A first patient has been dosed in a Phase 1 clinical trial investigating the small molecule inhibitor EPI-7386 as a treatment for metastatic castration-resistant prostate cancer (CRPC), its developer, ESSA Pharma, reported.
Metastatic CRPC is prostate cancer that has metastasized, or spread to distant regions, and is resistant to traditional treatments that lower levels of androgen hormones, like testosterone.
Recruitment for this open-label trial (NCT04421222) testing four doses of the oral candidate, is underway at three U.S. sites: the Hematology Oncology Associates of the Treasure Coast in Florida, the Comprehensive Cancer Center of NV Las Vegas in Nevada, and at Washington University School of Medicine in Missouri.
Additional testing sites in Florida and British Columbia are expected to open soon. Information is available here.
“The initiation of this study represents a significant milestone for ESSA as it brings us a step closer to offering a potentially meaningful new therapeutic option to prostate cancer patients,” David Parkinson, MD, CEO of ESSA, said in a press release.
Research indicates that prostate cancer requires the presence of androgens in order to grow. For this reason, lowering androgen levels through surgery or hormone therapy is a mainstay of its treatment.

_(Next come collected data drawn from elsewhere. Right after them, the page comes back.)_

(** ** Entries *)

(** The length of the previous entry, in one byte or in five. *)
Definition plen (big : bool) (prev : Z) : list Z := if big then prevlen_large prev else [prev].
Definition plen_ok (big : bool) (prev : Z) : Prop := 0 <= prev < 2 ^ 32 /\ (ZIP_BIG_PREVLEN <= prev -> big = true).
Definition plen_size (big : bool) : Z := if big then 5 else 1.

Lemma plen_length big prev : Z.of_nat (length (plen big prev)) = plen_size big.
Proof. by destruct big. Qed.

(** An entry: the size of its first field and its value. *)
Abbreviation entry := (bool * zval)%type.
Definition ebytes (prev : Z) (e : entry) : list Z := plen e.1 prev ++ zbytes e.2.
Definition raw (e : entry) : Z := plen_size e.1 + Z.of_nat (length (zbytes e.2)).

Lemma ebytes_length prev e : Z.of_nat (length (ebytes prev e)) = raw e.
Proof. unfold ebytes, raw. rewrite length_app, Nat2Z.inj_add, plen_length. done. Qed.

Lemma zhead_length v : 1 <= Z.of_nat (length (zhead v)) <= 5.
Proof. unfold zhead, entry_encoding. repeat destruct (_ <=? _); destruct (ZIP_IS_STR _); cbn; lia. Qed.

Lemma raw_ge e : 2 <= raw e.
Proof. unfold raw, zbytes, plen_size. rewrite length_app. pose proof (zhead_length e.2). destruct e.1; lia. Qed.

Lemma decode_prevlen A big prev B : plen_ok big prev ->
  ZIP_DECODE_PREVLEN (A ++ plen big prev ++ B) (Z.of_nat (length A)) = Some (plen_size big, prev).
Proof.
  intros [Hr Hb]. unfold ZIP_DECODE_PREVLEN, ZIP_DECODE_PREVLENSIZE. rewrite rd1_app0. destruct big; cbn [plen prevlen_large app head]; mred.
  - change (ZIP_BIG_PREVLEN <? ZIP_BIG_PREVLEN) with false. cbn [Z.eqb Pos.eqb].
    change (A ++ ZIP_BIG_PREVLEN :: le_encode 4 prev ++ B) with (A ++ [ZIP_BIG_PREVLEN] ++ le_encode 4 prev ++ B).
    rewrite app_assoc, load_mid by (rewrite ?length_app, ?length_le_encode; cbn; lia). mred.
    rewrite le_decode_encode, Z.mod_small by (change (8 * Z.of_nat 4) with 32; done). done.
  - rewrite (proj2 (Z.ltb_lt prev ZIP_BIG_PREVLEN)) by (destruct (Z.lt_ge_cases prev ZIP_BIG_PREVLEN) as [|H]; [done|discriminate (Hb H)]). done.
Qed.

Lemma decode_prevlensize A big prev B : plen_ok big prev ->
  ZIP_DECODE_PREVLENSIZE (A ++ plen big prev ++ B) (Z.of_nat (length A)) = Some (plen_size big).
Proof.
  intros [Hr Hb]. unfold ZIP_DECODE_PREVLENSIZE. rewrite rd1_app0. destruct big; cbn [plen prevlen_large app head]; mred; [done|].
  rewrite (proj2 (Z.ltb_lt prev ZIP_BIG_PREVLEN)) by (destruct (Z.lt_ge_cases prev ZIP_BIG_PREVLEN) as [|H]; [done|discriminate (Hb H)]). done.
Qed.

(** The first byte of an entry is not the end mark. *)
Lemma first_byte A prev e B : plen_ok e.1 prev -> exists b, rd1 (A ++ ebytes prev e ++ B) (Z.of_nat (length A)) = Some b /\ (b =? ZIP_END) = false.
Proof.
  intros [Hr Hb]. rewrite rd1_app0. unfold ebytes. destruct (e.1); cbn [plen prevlen_large app head]; eexists; (split; [done|]); [done|].
  apply Z.eqb_neq. intros ->. by discriminate Hb.
Qed.

Lemma end_byte A B : rd1 (A ++ ZIP_END :: B) (Z.of_nat (length A)) = Some ZIP_END.
Proof. by rewrite rd1_app0. Qed.

Lemma zip_entry A prev e B : plen_ok e.1 prev -> zval_ok e.2 ->
  zipEntry (A ++ ebytes prev e ++ B) (Z.of_nat (length A)) =
  Some (Zlentry (plen_size e.1) prev (Z.of_nat (length (zhead e.2))) (Z.of_nat (length (zdata e.2)))
          (plen_size e.1 + Z.of_nat (length (zhead e.2))) (zenc e.2) (Z.of_nat (length A))).
Proof.
  intros Hp Hv. unfold zipEntry, ebytes. rewrite <-app_assoc, decode_prevlen by done. mred.
  rewrite app_assoc. replace (Z.of_nat (length A) + plen_size e.1) with (Z.of_nat (length (A ++ plen e.1 prev)))
    by (rewrite length_app, Nat2Z.inj_add, plen_length; done).
  rewrite decode_length by done. mred. done.
Qed.

Lemma raw_entry_length A prev e B : plen_ok e.1 prev -> zval_ok e.2 ->
  zipRawEntryLength (A ++ ebytes prev e ++ B) (Z.of_nat (length A)) = Some (raw e).
Proof.
  intros Hp Hv. unfold zipRawEntryLength, ebytes. rewrite <-app_assoc, decode_prevlensize by done. mred.
  rewrite app_assoc. replace (Z.of_nat (length A) + plen_size e.1) with (Z.of_nat (length (A ++ plen e.1 prev)))
    by (rewrite length_app, Nat2Z.inj_add, plen_length; done).
  rewrite decode_length by done. mred. f_equal. unfold raw, zbytes. rewrite length_app. lia.
Qed.

(** ** The layout *)

Definition hdr (bytes tail n : Z) : list Z := le_encode 4 bytes ++ le_encode 4 tail ++ le_encode 2 n.

Fixpoint body (prev : Z) (es : list entry) : list Z :=
  match es with [] => [] | e :: es => ebytes prev e ++ body (raw e) es end.

(** Every entry stores the length of the one before it. *)
Fixpoint chain (prev : Z) (es : list entry) : Prop :=
  match es with [] => True | e :: es => plen_ok e.1 prev /\ zval_ok e.2 /\ chain (raw e) es end.

Definition lastraw (prev : Z) (es : list entry) : Z := foldl (fun _ e => raw e) prev es.
Definition esize (es : list entry) : Z := foldr (fun e n => raw e + n) 0 es.

(** The offset of the last entry, for entries from [o] on; [d] when there is none. *)
Fixpoint toff (o d : Z) (es : list entry) : Z :=
  match es with [] => d | e :: es => toff (o + raw e) o es end.

Lemma hdr_length b t n : length (hdr b t n) = 10%nat.
Proof. unfold hdr. by rewrite !length_app, !length_le_encode. Qed.

Lemma le4_decode x : 0 <= x < 2 ^ 32 -> le_decode (le_encode 4 x) = x.
Proof. intros. rewrite le_decode_encode. by apply Z.mod_small. Qed.

Lemma get_bytes b t n X : 0 <= b < 2 ^ 32 -> ZIPLIST_BYTES (hdr b t n ++ X) = Some b.
Proof.
  intros Hb. unfold ZIPLIST_BYTES, hdr. rewrite <-!app_assoc.
  pose proof (load_mid 4 [] (le_encode 4 b) (le_encode 4 t ++ le_encode 2 n ++ X) 0 eq_refl eq_refl) as E. cbn [app] in E. by rewrite E, le4_decode.
Qed.

Lemma get_tail b t n X : 0 <= t < 2 ^ 32 -> ZIPLIST_TAIL_OFFSET (hdr b t n ++ X) = Some t.
Proof.
  intros Hb. unfold ZIPLIST_TAIL_OFFSET, hdr. rewrite <-!app_assoc. rewrite load_mid by (rewrite ?length_le_encode; done). by rewrite le4_decode.
Qed.

Lemma get_length b t n X : 0 <= n < 2 ^ 16 -> ZIPLIST_LENGTH (hdr b t n ++ X) = Some n.
Proof.
  intros Hn. unfold ZIPLIST_LENGTH, hdr. rewrite <-!app_assoc, (app_assoc (le_encode 4 b)).
  rewrite load_mid by (rewrite ?length_app, ?length_le_encode; done). rewrite le_decode_encode. f_equal. by apply Z.mod_small.
Qed.

Lemma put_bytes b t n X b' : set_bytes (hdr b t n ++ X) b' = Some (hdr b' t n ++ X).
Proof. unfold set_bytes, hdr. rewrite <-!app_assoc. exact (wr_mid [] (le_encode 4 b) (le_encode 4 b') _ 0 eq_refl eq_refl). Qed.

Lemma put_tail b t n X t' : set_tail_offset (hdr b t n ++ X) t' = Some (hdr b t' n ++ X).
Proof. unfold set_tail_offset, hdr. rewrite <-!app_assoc. rewrite wr_mid by (rewrite ?length_le_encode; done). done. Qed.

Lemma put_length b t n X n' : set_length (hdr b t n ++ X) n' = Some (hdr b t n' ++ X).
Proof.
  unfold set_length, hdr. rewrite <-!app_assoc, (app_assoc (le_encode 4 b)). rewrite wr_mid by (rewrite ?length_app, ?length_le_encode; done).
  by rewrite <-!app_assoc.
Qed.

Lemma resize_spec fill b t n Y L : 11 <= L ->
  ziplistResize fill (hdr b t n ++ Y) L =
  Some (hdr L t n ++ take (Z.to_nat (L - 11)) (Y ++ replicate (Z.to_nat L - 10 - length Y) fill) ++ [ZIP_END]).
Proof.
  intros HL. unfold ziplistResize, zrealloc. rewrite length_app, hdr_length, take_app_ge by (rewrite hdr_length; lia). rewrite hdr_length, <-app_assoc.
  rewrite put_bytes. mred. replace (Z.to_nat L - (10 + length Y))%nat with (Z.to_nat L - 10 - length Y)%nat by lia.
  set (M := take (Z.to_nat L - 10) Y ++ replicate (Z.to_nat L - 10 - length Y) fill).
  assert (EM : M = take (Z.to_nat L - 10) (Y ++ replicate (Z.to_nat L - 10 - length Y) fill)).
  { unfold M. rewrite take_app. f_equal. symmetry. apply take_ge. by rewrite length_replicate. }
  assert (LM : length M = (Z.to_nat L - 10)%nat) by (rewrite EM, length_take, length_app, length_replicate; lia).
  pose proof (wr_mid (hdr L t n ++ take (Z.to_nat (L - 11)) M) (drop (Z.to_nat (L - 11)) M) [ZIP_END] [] (L - 1)) as E.
  rewrite !app_nil_r, <-!app_assoc, take_drop in E.
  rewrite E by (rewrite ?length_app, ?hdr_length, ?length_drop, ?length_take, ?LM; cbn; lia).
  do 3 f_equal. rewrite EM, take_take. f_equal. lia.
Qed.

When patients become resistant to these therapies, however, those that block the androgen receptor (AR) take the center stage. Several androgen receptor inhibitors — Zytiga (abiraterone acetate), Xtandi (enzalutamide), Erleada (apalutamide) — are now approved to treat prostate cancer.
Still, many patients will develop resistance to both androgen lowering therapies and those blocking androgen signaling. Resistance often develops because the AR protein acquires mutations in its active site that renders these treatments ineffective.
Research, for this reason, has turned to approaches that target AR in a different region: its N-terminal (the initial portion of a protein).
EPI-7386 is an investigational small molecule that inhibits AR signaling by binding to this region of the receptor, potentially stoping the growth of cancers resistant to other forms of anti-androgen therapy.
Preclinical studies showed that EPI-7386 was active in models of prostate cancer that were either sensitive or resistant to androgen receptor inhibitor treatments, prompting.
The Phase 1 clinical trial expects to enroll 28 metastatic CRPC patients who failed to respond to standard anti-androgen treatments, including the more advanced androgen receptor inhibitors.
It aims to investigate the safety, tolerability, pharmacokinetics (how a drug moves through the body), and anti-tumor effects of oral EPI-7386 taken daily, over five months.
In a first part, 18 patients will be randomized for 28 treatment days to one of five increasing doses of EPI-7386 — 200 mg, 400 mg, 600 mg, 800 mg, and 1,000 mg — to help establish an optimal dose or until a dose-limiting toxicity, or the dose at which serious side effects prevent further increases, is reached.
Its second part will add 10 more patients, and monitor participants’ blood for evidence of a 50% decrease in the levels of the protein prostate-specific antigen (PSA), a common biomarker for prostate cancer, while on treatment.
That drop in PSA blood levels will serve as the trial’s primary measure of early efficacy for EPI-7386.
“The fact that EPI-7386 was first synthesized less than two years ago and yesterday began dosing in patients is a testament to the efficiency of our team and our collaborators,” Parkinson said. “The results from this trial will guide our future development plans and confirm the potential contribution of N-terminal domain AR inhibition to the treatment of prostate cancer.”